Demo of a synthesized utterance with different styles with controllable intensities.
Also see this working here in javascript.
This demo plays samples of the result of a work on controllable expressive speech synthesis. This repository does not contain the model itself.
We developed of a multi-style TTS system with the possibility to control the intensity of style categories. It is a modified version of DCTTS that takes an encoding of the category at the input of the decoder. During training, a simple one-hot encoding is used. The size of the code is the number of different styles. At synthesis stage, we can modify the intensity of a style category by inputting other codes.
In this demo, we interpolate between neutral and each style.
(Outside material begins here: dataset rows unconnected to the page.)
(* ===== verification/Http.v ===== *)
(** * pkg/proxy/http/proxy.go: an HTTP datasource behind one base URL

    A request names a path below the configured base URL; the proxy adds
    credentials, forwards it and returns the response. The network is an argument: it
    answers each request, and says where a redirect leads. Operations return the
    requests they made. *)

From S2P Require Import Prelude GoStrings GoFold GoJson GoAny GoBase64 GoUrl Errors Registry.
From Stdlib Require Import SpecFloat.
#[local] Open Scope Z_scope.

Definition defaultMaxResponseBytes : Z := Z.shiftl 256 20.

(** ** net/http: requests and headers *)

Definition header := gmap string (list string).

Definition token_char (c : ascii) : bool := alphanum c || one_of "!#$%&'*+-.^_`|~" c.

Fixpoint canonical_go (upper : bool) (s : string) : string :=
  match s with
  | "" => ""
  | String c s' =>
      String (if upper then upper_char c else lower_char c) (canonical_go (code c =? 45) s')
  end.

(** [textproto.CanonicalMIMEHeaderKey]: a name that is not a token is kept. *)
Definition CanonicalHeaderKey (k : string) : string :=
  if all_chars token_char k then canonical_go true k else k.

Definition Header_Add (h : header) (k v : string) : header :=
  let k := CanonicalHeaderKey k in <[k := default [] (h !! k) ++ [v]]> h.
Definition Header_Set (h : header) (k v : string) : header := <[CanonicalHeaderKey k := [v]]> h.
Lemma edge_lt_cotrans a b c :
  counted a → counted b → counted c → edge_lt c a = true → edge_lt c b = true ∨ edge_lt b a = true.
Proof.
  intros Ha Hb Hc. rewrite !edge_lt_order by done. unfold edge_order.
  destruct (lex_total (rank (e_Requests b)) (rank (e_Requests c))) as [H|[E|H]]; [auto| |].
  - rewrite E. intros [H|[E' H]]; [auto|]. rewrite E'.
    destruct (str_lt_total (e_SourceService c) (e_SourceService b)) as [H'|[E2|H']]; [auto| |].
    + rewrite E2 in *. destruct H as [H|[E3 H]]; [auto|]. rewrite E3.
      destruct (str_lt_total (e_Destination c) (e_Destination b)) as [H'|[E4|H']]; [auto 6| |].
      * rewrite E4 in *. auto 6.
      * right. right. split; [done|]. right. split; [done|]. by eapply str_lt_trans.
    + right. right. split; [done|]. left. destruct H as [H|[<- H]]; [by eapply str_lt_trans|done].
  - intros [H'|[E' _]]; right; left; [by eapply lex_trans|]. by rewrite <- E'.
Qed.

(** ** Counting *)

Definition key_protocol (k : edgeKey) : string := k.2.

(** The float64 sum of the samples that belong to an edge, in their order. *)
Definition belongs (k : edgeKey) (s : promSample) : bool :=
  bool_decide (sample_key s (key_protocol k) = k).
Definition total (k : edgeKey) (samples : list promSample) : spec_float :=
  foldl fadd fzero (map Value (List.filter (belongs k) samples)).

Section counting.
Context `{MapOrder} (hosts : gmap string serviceMapHost).
Context (idx : gmap containerKey serviceMapService) (services : list serviceMapService).

(** A service container that does not call itself. *)
Definition admissible (p : pairKey) : bool :=
  let '(instance, container, dest) := p in
  isServiceContainer container && negb (skip (resolve hosts services dest) (instance, container)).

Definition requests (m : edge_map) (k : edgeKey) : spec_float :=
  match m !! k with Some e => e_Requests e | None => fzero end.

Lemma key_pair_sample s pr : key_pair (sample_key s pr) = sample_pair s.
Proof. done. Qed.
Only the number corresponding to neutral and the category with which we interpolate are non-zero. The sum of the numbers of a code is one.
Example:
Let's assume we have three categories (neutral, happy, angry). A code to have "quite angry" speech could be
[0.3, 0, 0.7]
You need git and python. In a prompt:
git clone https://github.com/numediart/speak_with_style_demo/
pip install -r requirements.txt
Then launch the demo:
python demo_set_of_codes.py
A polar plot with axes appears. If you click on the plot, an audio file of an utterance will be played. The program will select the style of the closest axis. The intensity corresponds to the distance from the center. The center is neutral, and the furthest you are, the more stylish it is.